The Propaganda Model, exhibit 15432
/ good victims rule, boring victims suck /From Julie Hollar's
Congo Ignored, Not Forgotten, [
via] in FAIR, this chart is impressive:
As the article mentions:
To put the death rate in perspective, at the peak of the Darfur crisis, the conflict-related death rate there was less than a third of the Congo’s, and by 2005 it had dropped to less than 4,000 per month (CRED, 5/26/05). The United Nations has estimated some 300,000 may have died in total as a result of the years of conflict in Darfur (CRED, 4/24/08, SSRC.org, 3/25/09); the same number die from the Congo conflict every six and a half months.
And yet, in the New York Times, which covers the Congo more than most U.S. outlets, Darfur has consistently received more coverage since it emerged as a media story in 2004 (Extra!, 1–2/08). The Times gave Darfur nearly four times the coverage it gave the Congo in 2006, while Congolese were dying of war-related causes at nearly 10 times the rate of those in Darfur.

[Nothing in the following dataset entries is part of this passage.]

(* ===== verification/Bitmap.v ===== *)
(** * balloc and bfree (kernel/disk/fs.c): the bitmap of the disk's blocks

    Bit [b] of the bitmap says whether block [b] is in use. In terms of the
    contents of blocks, balloc takes the first block that is not, and clears it;
    bfree gives a block back. *)

From S2P Require Import Prelude Mem CString State Spinlock Printf Locks PageAlloc Vm Sleep Bio Bytes BlockCache Log LogProps Commit Fs Txn.

(** ** Bits *)

Lemma mask_bit bi j : 0 <= bi -> 0 <= j -> Z.testbit (bit_mask bi) j = (j =? bi mod 8).
Proof.
  intros Hb Hj. unfold bit_mask. rewrite Z.rem_mod_nonneg by lia.
  rewrite Z.shiftl_1_l, Z.pow2_bits_eqb by (apply Z.mod_pos_bound; lia). apply Z.eqb_sym.
Qed.

Lemma mask_clear x bi : 0 <= bi -> (Z.land x (bit_mask bi) =? 0) = negb (Z.testbit x (bi mod 8)).
Proof.
  intros Hb. assert (0 <= bi mod 8) by (apply Z.mod_pos_bound; lia). destruct (Z.testbit x (bi mod 8)) eqn:E.
  - apply Z.eqb_neq. intros Hz. assert (Z.testbit (Z.land x (bit_mask bi)) (bi mod 8) = true) as Ht.
    { rewrite Z.land_spec, E, mask_bit, Z.eqb_refl by done. done. }
    by rewrite Hz, Z.bits_0 in Ht.
  - apply Z.eqb_eq, Z.bits_inj'. intros j Hj. rewrite Z.land_spec, mask_bit, Z.bits_0 by done.
    destruct (Z.eqb_spec j (bi mod 8)) as [->|]; [by rewrite E|by rewrite andb_false_r].
Qed.

(** Bit [bi] of a bitmap block. *)
Definition bit (d : list Z) (bi : Z) : bool := Z.testbit (byte_at d (bi / 8)) (bi mod 8).

Definition with_bit (bi : Z) (d : list Z) : list Z :=
  put8 d (Z.quot bi 8) (Z.lor (byte_at d (Z.quot bi 8)) (bit_mask bi)).
Definition without_bit (bi : Z) (d : list Z) : list Z :=
  put8 d (Z.quot bi 8) (Z.land (byte_at d (Z.quot bi 8)) (Z.lnot (bit_mask bi))).

Lemma bit_with bi j d :
  0 <= bi < BPB -> 0 <= j < BPB -> length d = 1024%nat -> bit (with_bit bi d) j = (j =? bi) || bit d j.
Proof.
  unfold BPB, BSIZE. intros Hb Hj Hd. unfold bit, with_bit. rewrite Z.quot_div_nonneg by lia.
  rewrite byte_at_put8 by zdm. destruct (Z.eqb_spec (j / 8) (bi / 8)) as [E|E].
  - rewrite u8_testbit, Z.lor_spec, mask_bit, orb_comm, E by zdm. f_equal.
    destruct (Z.eqb_spec (j mod 8) (bi mod 8)), (Z.eqb_spec j bi); try done; exfalso; zdm.
  - destruct (Z.eqb_spec j bi) as [->|]; done.
Qed.

Lemma bit_without bi j d :
  0 <= bi < BPB -> 0 <= j < BPB -> length d = 1024%nat -> bit (without_bit bi d) j = negb (j =? bi) && bit d j.
Proof.
  unfold BPB, BSIZE. intros Hb Hj Hd. unfold bit, without_bit. rewrite Z.quot_div_nonneg by lia.
  rewrite byte_at_put8 by zdm. destruct (Z.eqb_spec (j / 8) (bi / 8)) as [E|E].
  - rewrite u8_testbit, Z.land_spec, Z.lnot_spec, mask_bit, andb_comm, E by zdm. do 2 f_equal.
    destruct (Z.eqb_spec (j mod 8) (bi mod 8)), (Z.eqb_spec j bi); try done; exfalso; zdm.
  - destruct (Z.eqb_spec j bi) as [->|]; done.
Qed.

(** The inner loop of balloc finds the first clear bit. *)
Lemma free_bit_spec fuel bi b size d :
  0 <= bi <= BPB -> BPB - bi <= Z.of_nat fuel ->
  match free_bit fuel bi b size d with
  | Some k => bi <= k < BPB /\ b + k < size /\ bit d k = false /\ forall j, bi <= j < k -> bit d j = true
  | None => forall j, bi <= j < BPB -> b + j < size -> bit d j = true
  end.
Proof.
  revert bi. induction fuel as [|fuel IH]; intros bi Hbi Hf; cbn [free_bit].
  { intros j Hj. lia. }
  destruct (Z.ltb_spec bi BPB) as [H1|H1]; cbn [andb]; [|intros j Hj; lia].
  destruct (Z.ltb_spec (b + bi) size) as [H2|H2]; cbn [andb]; [|intros j Hj; lia].
  rewrite mask_clear by lia. rewrite Z.quot_div_nonneg by lia. fold (bit d bi).
  destruct (bit d bi) eqn:E; cbn [negb]; [|repeat split; (done || lia)].
  specialize (IH (bi + 1) ltac:(lia) ltac:(lia)). destruct (free_bit fuel (bi + 1) b size d) as [k|].
  - destruct IH as (G1 & G2 & G3 & G4). repeat split; try (done || lia). intros j Hj.
    destruct (decide (j = bi)) as [->|]; [done|]. apply G4. lia.
  - intros j Hj. destruct (decide (j = bi)) as [->|]; [done|]. apply IH. lia.
Qed.

(** ** The bitmap as a set of blocks in use *)

Definition used (v : Z -> list Z) (sb : superblock) (b : Z) : bool := bit (v (BBLOCK b sb)) (b mod BPB).

(** The superblock of a disk whose bitmap marks its own blocks as used. *)
Record bitmap_ok (v : Z -> list Z) (sb : superblock) : Prop := {
  bo_size : 0 < sb_size sb < 2 ^ 30;
  bo_start : 0 <= sb_bmapstart sb < 2 ^ 30;
  bo_used : forall b, 0 <= b < sb_size sb -> used v sb (BBLOCK b sb) = true;
  bo_inside : forall b, 0 <= b < sb_size sb -> BBLOCK b sb < sb_size sb
}.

Let me make this clear: undoubtedly there are crimes against humanity committed in Darfur. Yet the incredible relative indifference of the US press (but not just the US press of course) to the astonishingly bloody Congo conflict speaks about something different: about the media propaganda model. This is right off
the book:
Using a propaganda model, we would not only anticipate definitions of worth based on utility, and dichotomous attention based on the same criterion, we would also expect the news stories about worthy and unworthy victims (or enemy and friendly states) to differ in quality. That is, we would expect official sources of the United States and its client regimes to be used heavily-and uncritically-in connection with one's own abuses and those of friendly governments, while refugees and other dissident sources will be used in dealing with enemies. We would anticipate the uncritical acceptance of certain premises in dealing with self and friends-such as that one's own state and leaders seek peace and democracy, oppose terrorism, and tell the truth-premises which will not be applied in treating enemy states. We would expect different criteria of evaluation to be employed, so that what is villainy in enemy states will be presented as an incidental background fact in the case of oneself and friends. What is on the agenda in treating one case will be off the agenda in discussing the other. We would also expect great investigatory zeal in the search for enemy villainy and the responsibility of high officials for abuses in enemy states, but diminished enterprise in examining such matters in connection with one's own and friendly states.